I could probably go on and on.  I need to play a little more...


Loosely coupled... dangerous??

06 January 2006
Jay Kimble

[WARNING! This is an archived post and as such there may be things broken/missing here.. you have been warned.][I'm doing an experiment.  I'm writing this post using Writely and FireFox instead of using the CodeBetter Editor and IE6... BTW it didn't work... I guess I need to try something else]

Over the last month during the holidays and my own blogging block I have been reading a book on Patterns (Yes, DonXML, I finally did it).  Mainly because I feel that I have reached a point with my knowledge in my Object Oriented journey that I really need to see some new ways of doing things.  The book I had was Professional Design Patterns in VB.NET.  Admittedly I didn't read the whole book, but I did read the first chapter (which is about 70 pages if memory serves me) on the patterns covered.  The rest of the book appears to give one practice in when to use the patterns.  The book, BTW, does an excellent job of encouraging you to realize that each pattern has benefits and trade offs that you need to be aware of.
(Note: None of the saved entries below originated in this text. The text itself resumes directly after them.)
Lemma geolocate_ip_endpoint_statuses_witness :
  (forall u t g, Fixtures.mock (Raises EConnectError) u t <> Raises (EGeo g))
  /\ match Main.geolocate_ip_endpoint no_ipv6 Fixtures.no_float
              Fixtures.fixture_json (fun _ => true)
              (Fixtures.mock (Raises EConnectError)) "8.8.8.8"
     with
     | Main.JSON200 _ => True
     | Main.JSONError s content =>
         exists g, content = Main.error_content g /\ s = status_code g
           /\ In (status_code g, error_type g)
                [(400, "invalid_ip"); (422, "private_ip"); (404, "ip_not_found");
                 (429, "rate_limit_exceeded"); (503, "provider_unavailable")]
     | Main.InternalServerError =>
         exists g, get_geolocation no_ipv6 Fixtures.no_float Fixtures.fixture_json
                     (Fixtures.mock (Raises EConnectError)) "8.8.8.8" = Ok g
                   /\ (fun _ => true) g = false
     end.
Proof.
  split; [intros u t g; discriminate|].
  apply (geolocate_ip_endpoint_statuses no_ipv6 Fixtures.no_float
           Fixtures.fixture_json (fun _ => true)
           (Fixtures.mock (Raises EConnectError)) "8.8.8.8").
  intros u t g; discriminate.
Defined.

(** [GET /geolocate]: the same, plus 400 "client_ip_detection_failed" when
    the [get_client_ip] dependency finds no address; the dependency's
    [split(",")[0]] never raises, so a 500 happens only when the provider
    returned a record, for the address the dependency found, that
    [JSONResponse] fails to render. *)
Theorem geolocate_client_ip_endpoint_statuses :
  forall (ipv6 : string -> option Z) (flt : string -> option Q)
         (json : string -> pyval + string) (renders : GeolocationResponse -> bool)
         (client : http_client) (request : ClientIP.Request),
    (forall u t g, client u t <> Raises (EGeo g)) ->
    match Main.geolocate_client_ip_endpoint ipv6 flt json renders client request with
    | Main.JSON200 _ => True
    | Main.JSONError s content =>
        exists g, content = Main.error_content g /\ s = status_code g
          /\ In (status_code g, error_type g)
               [(400, "client_ip_detection_failed"); (400, "invalid_ip");
                (422, "private_ip"); (404, "ip_not_found");
                (429, "rate_limit_exceeded"); (503, "provider_unavailable")]
    | Main.InternalServerError =>
        exists ip g, ClientIP.get_client_ip request = Ok ip
          /\ get_geolocation ipv6 flt json client ip = Ok g /\ renders g = false
    end.
Proof.
  intros ipv6 flt json renders client request Hc.
  unfold Main.geolocate_client_ip_endpoint.
  destruct (ClientIP.get_client_ip request) as [ip|e] eqn:E.
  - pose proof (geolocate_ip_endpoint_doc ipv6 flt json renders client ip Hc) as D.
    destruct (Main.geolocate_ip_endpoint ipv6 flt json renders client ip); auto.
    + destruct D as [g [H1 [H2 H3]]]. exists g. split; [exact H1|].
      split; [exact H2|]. right. exact H3.
    + destruct D as [g [H1 H2]]. exists ip, g. auto.
  - apply get_client_ip_err in E as ->. rewrite respond_geo.
    exists ClientIPDetectionError.
    split; [reflexivity | split; [reflexivity | left; reflexivity]].
Qed.

Lemma geolocate_client_ip_endpoint_statuses_witness :
  (forall u t g, Fixtures.mock (Raises EConnectError) u t <> Raises (EGeo g))
  /\ match Main.geolocate_client_ip_endpoint no_ipv6 Fixtures.no_float
              Fixtures.fixture_json (fun _ => true)
              (Fixtures.mock (Raises EConnectError))
              {| ClientIP.headers := []; ClientIP.client := None |}
     with
     | Main.JSON200 _ => True
     | Main.JSONError s content =>
         exists g, content = Main.error_content g /\ s = status_code g
           /\ In (status_code g, error_type g)
                [(400, "client_ip_detection_failed"); (400, "invalid_ip");
                 (422, "private_ip"); (404, "ip_not_found");
                 (429, "rate_limit_exceeded"); (503, "provider_unavailable")]
     | Main.InternalServerError =>
         exists ip g,
           ClientIP.get_client_ip {| ClientIP.headers := []; ClientIP.client := None |}
           = Ok ip
           /\ get_geolocation no_ipv6 Fixtures.no_float Fixtures.fixture_json
                (Fixtures.mock (Raises EConnectError)) ip = Ok g
           /\ (fun _ => true) g = false
     end.
Proof.
  split; [intros u t g; discriminate|].
  apply (geolocate_client_ip_endpoint_statuses no_ipv6 Fixtures.no_float
           Fixtures.fixture_json (fun _ => true)
           (Fixtures.mock (Raises EConnectError))
           {| ClientIP.headers := []; ClientIP.client := None |}).
  intros u t g; discriminate.
Defined.

(** What [GET /geolocate/{ip}] answers, by the address: a string that is not
    a dotted-quad IPv4 literal gets 400 "invalid_ip" and an address in a
    rejected block 422 "private_ip", both without any request to the
    provider (the answer is the same whatever the HTTP client does); any
    other address is passed unchanged to the provider, whose outcome is
    the answer. *)
Theorem geolocate_ip_endpoint_by_address :
  forall (ipv6 : string -> option Z) (flt : string -> option Q)
         (json : string -> pyval + string) (renders : GeolocationResponse -> bool)
         (ip : string),
    (ipv4_of_string ip = None -> forall client : http_client,
       Main.geolocate_ip_endpoint ipv6 flt json renders client ip
       = Main.JSONError 400 (Main.error_content (InvalidIPError ip)))
    /\ (forall a, ipv4_of_string ip = Some a -> amended_rejected a = true ->
        forall client : http_client,
        Main.geolocate_ip_endpoint ipv6 flt json renders client ip
        = Main.JSONError 422 (Main.error_content (PrivateIPError ip)))
    /\ (forall a, ipv4_of_string ip = Some a -> amended_rejected a = false ->
        forall client : http_client,
        Main.geolocate_ip_endpoint ipv6 flt json renders client ip
        = Main.respond renders (get_geolocation ipv6 flt json client ip)).
Proof.
  intros ipv6 flt json renders ip.
  unfold Main.geolocate_ip_endpoint, Service.geolocate_ip.
  split; [|split].
  - intros H client. rewrite validate_ip_address_cases, H. reflexivity.
  - intros a H Hr client. rewrite validate_ip_address_cases, H.
    rewrite (rejected_blocks a (ipv4_of_string_range _ _ H)), Hr. reflexivity.
  - intros a H Hr client. rewrite validate_ip_address_cases, H.
    rewrite (rejected_blocks a (ipv4_of_string_range _ _ H)), Hr. reflexivity.
Qed.

(** [GET /geolocate] with an X-Forwarded-For whose text before the first
    comma is blank (", 1.2.3.4"): the dependency hands "" to the service,
    which answers 400 "invalid_ip" (message "Invalid IPv4 address: "),
    whatever X-Real-IP, the peer and the HTTP client are. *)
Theorem forwarded_blank_token_invalid :
  forall (ipv6 : string -> option Z) (flt : string -> option Q)
         (json : string -> pyval + string) (renders : GeolocationResponse -> bool)
         (client : http_client) (request : ClientIP.Request) (v : string),
    ClientIP.headers_get request "X-Forwarded-For" = Some v -> v <> "" ->
    PyStr.strip (ClientIP.first_token v) = "" ->
    Main.geolocate_client_ip_endpoint ipv6 flt json renders client request
    = Main.JSONError 400 (Main.error_content (InvalidIPError "")).
Proof.
  intros ipv6 flt json renders client request v Hx Hne Hs.
  unfold Main.geolocate_client_ip_endpoint.
  rewrite get_client_ip_spec. unfold ClientIP.client_ip_spec.
  rewrite Hx. unfold ClientIP.usable.
  destruct (String.eqb v "") eqn:E; [apply String.eqb_eq in E; contradiction|].
  simpl. rewrite Hs.
  unfold Main.geolocate_ip_endpoint, Service.geolocate_ip.
  rewrite validate_ip_address_cases. reflexivity.
Qed.

Lemma forwarded_blank_token_invalid_witness :
  Main.geolocate_client_ip_endpoint no_ipv6 Fixtures.no_float
    Fixtures.fixture_json (fun _ => true) (Fixtures.mock (Response 200 "google"))
    {| ClientIP.headers := [("x-forwarded-for", " , 1.2.3.4"); ("x-real-ip", "8.8.8.8")];
       ClientIP.client := Some {| ClientIP.host := "8.8.4.4"; ClientIP.port := 443 |} |}
  = Main.JSONError 400 (Main.error_content (InvalidIPError "")).
Proof.
  apply (forwarded_blank_token_invalid no_ipv6 Fixtures.no_float
           Fixtures.fixture_json (fun _ => true) (Fixtures.mock (Response 200 "google"))
           {| ClientIP.headers := [("x-forwarded-for", " , 1.2.3.4");
                                   ("x-real-ip", "8.8.8.8")];
              ClientIP.client := Some {| ClientIP.host := "8.8.4.4";
                                         ClientIP.port := 443 |} |}
           " , 1.2.3.4");
    [vm_compute; reflexivity | discriminate | vm_compute; reflexivity].
Defined.

(** [GET /health] always answers 200 (the probe's exceptions are caught):
    "healthy"/"available" exactly when the probe of BASE_URL/8.8.8.8 with a
    3 s timeout gets status 200, "degraded"/"unavailable" otherwise (never
    "unhealthy"); the provider is "ip-api.com" and the version
    [app.__version__]. *)
Theorem health_check_response :
  forall (ipv6 : string -> option Z) (flt : string -> option Q)
         (json : string -> pyval + string) (version : string)
         (client : http_client),
    exists h,
      Main.health_check ipv6 flt json version client = Main.Health200 h
      /\ Main.version h = version /\ Main.provider_ h = "ip-api.com"
      /\ ((Main.status h = "healthy" /\ Main.provider_status h = "available")
          <-> exists body, client (BASE_URL ++ "/8.8.8.8") 3 = Response 200 body)
      /\ ((Main.status h = "healthy" /\ Main.provider_status h = "available")
          \/ (Main.status h = "degraded" /\ Main.provider_status h = "unavailable")).
Proof.
  intros ipv6 flt json version client.
  unfold Main.health_check. cbn [snd Service.check_provider_health
    Service.check_health Main.provider_inst Service.ipapi_provider
    Service.provider Main.default_service Service.client].
  unfold check_health.
  destruct (client (BASE_URL ++ "/8.8.8.8") 3) as [c b|e] eqn:E.
  - eexists. split; [reflexivity|]. simpl. split; [reflexivity|]. split; [reflexivity|].
    destruct (c =? 200) eqn:Ec.
    + apply Z.eqb_eq in Ec as ->. split; [split|]; eauto.
    + apply Z.eqb_neq in Ec. split; [|right; split; reflexivity].
      split; [intros [H _]; discriminate | intros [b' H']; congruence].
  - eexists. split; [reflexivity|]. simpl. split; [reflexivity|]. split; [reflexivity|].
    split; [|right; split; reflexivity].
    split; [intros [H _]; discriminate | intros [b' H']; discriminate].
Qed.

End EndpointProofs.

(* ------------------------------------------------------------------ *)
(** ** [IPAPIProvider.get_geolocation]: the request and the body *)

Section ProviderEdges.

Import IPAPI.

(** [get_geolocation] makes one request, to BASE_URL/<ip> with the client's
    default timeout: two clients that answer that request alike give the
    same outcome.  Of the response's status code only "429" and "500 or
    more" are tested: any two other codes (a 404 or a 301 as well as a 200)
    with the same body give the same outcome. *)
Theorem get_geolocation_single_request :
  forall (ipv6 : string -> option Z) (flt : string -> option Q)
         (json : string -> pyval + string) (ip : string),
    (forall c1 c2 : http_client,
       c1 (BASE_URL ++ "/" ++ ip) DEFAULT_TIMEOUT = c2 (BASE_URL ++ "/" ++ ip) DEFAULT_TIMEOUT ->
       get_geolocation ipv6 flt json c1 ip = get_geolocation ipv6 flt json c2 ip)
    /\ (forall (c1 c2 : http_client) (s1 s2 : Z) (body : string),
          c1 (BASE_URL ++ "/" ++ ip) DEFAULT_TIMEOUT = Response s1 body ->
          c2 (BASE_URL ++ "/" ++ ip) DEFAULT_TIMEOUT = Response s2 body ->
          s1 <> 429 -> s1 < 500 -> s2 <> 429 -> s2 < 500 ->
          get_geolocation ipv6 flt json c1 ip = get_geolocation ipv6 flt json c2 ip).
Proof.
  intros ipv6 flt json ip. split.
  - intros c1 c2 H. unfold get_geolocation, lookup_body. rewrite H. reflexivity.
  - intros c1 c2 s1 s2 body H1 H2 A1 B1 A2 B2.
    unfold get_geolocation, lookup_body. rewrite H1, H2. simpl.
    replace (s1 =? 429) with false by (symmetry; apply Z.eqb_neq; lia).
    replace (s2 =? 429) with false by (symmetry; apply Z.eqb_neq; lia).
    replace (s1 >=? 500) with false by (symmetry; rewrite Z.geb_leb; apply Z.leb_gt; lia).
    replace (s2 >=? 500) with false by (symmetry; rewrite Z.geb_leb; apply Z.leb_gt; lia).
    reflexivity.
Qed.

(** A body that parses to JSON other than an object (a list, a string, a
    number, null) fails at [data.get("status")] with [AttributeError], which
    the last [except] reports as [ProviderUnavailableError]
    ("Unexpected error: AttributeError"). *)
Theorem get_geolocation_non_object_body :
  forall (ipv6 : string -> option Z) (flt : string -> option Q)
         (json : string -> pyval + string) (client : http_client)
         (ip : string) (c : Z) (body : string) (v : pyval),
    client (BASE_URL ++ "/" ++ ip) DEFAULT_TIMEOUT = Response c body ->
    c <> 429 -> c < 500 -> json body = inl v ->
    (forall d, v <> PDict d) ->
    get_geolocation ipv6 flt json client ip
    = raise (ProviderUnavailableError name "Unexpected error: AttributeError").
Proof.
  intros ipv6 flt json client ip c body v Hc H1 H2 Hj Hv.
  unfold get_geolocation, lookup_body. rewrite Hc. simpl.
  replace (c =? 429) with false by (symmetry; apply Z.eqb_neq; lia).
  replace (c >=? 500) with false by (symmetry; rewrite Z.geb_leb; apply Z.leb_gt; lia).
  unfold parse_json. rewrite Hj. simpl.
  destruct v; try reflexivity. exfalso. eapply Hv. reflexivity.
Qed.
As I have looked at it, I have been contemplating some of my own personal projects' designs and how to make them bigger.  I use the word "bigger" on purpose (and not to be grammatically incorrect or vague).  I have discovered the power in large APIs (I won't call them systems).  One of my temptations (and the point, finally) is to build these systems that read namespaces/classes from a config file or from the registry to easily extend the project.  In fact I have seen this with ORMs as well as with some of the IOCs (I've been looking at those too) where you load assemblies based on a name in a config file.  For instance

<sqlClasses>
   <sqlClass>
       MyClasses.SomeSubNameSpace.AnotherOne.SQLServerClass
   </sqlClass>
</sqlClasses>

There would be some kind of factory that would read the config file and load up one more classes accordingly.  It's very flexible/extensible.  My brain has been taking in the "bigness" of all this.  I can extend/deploy without recompiling anything else except the new extension.  Testing just the new extension should be drop dead simple.

Part of me is fearful of this and part of me wants to do it everywhere.  I guess I have the right perspective in that it is not something to be used everywhere... there are trade offs.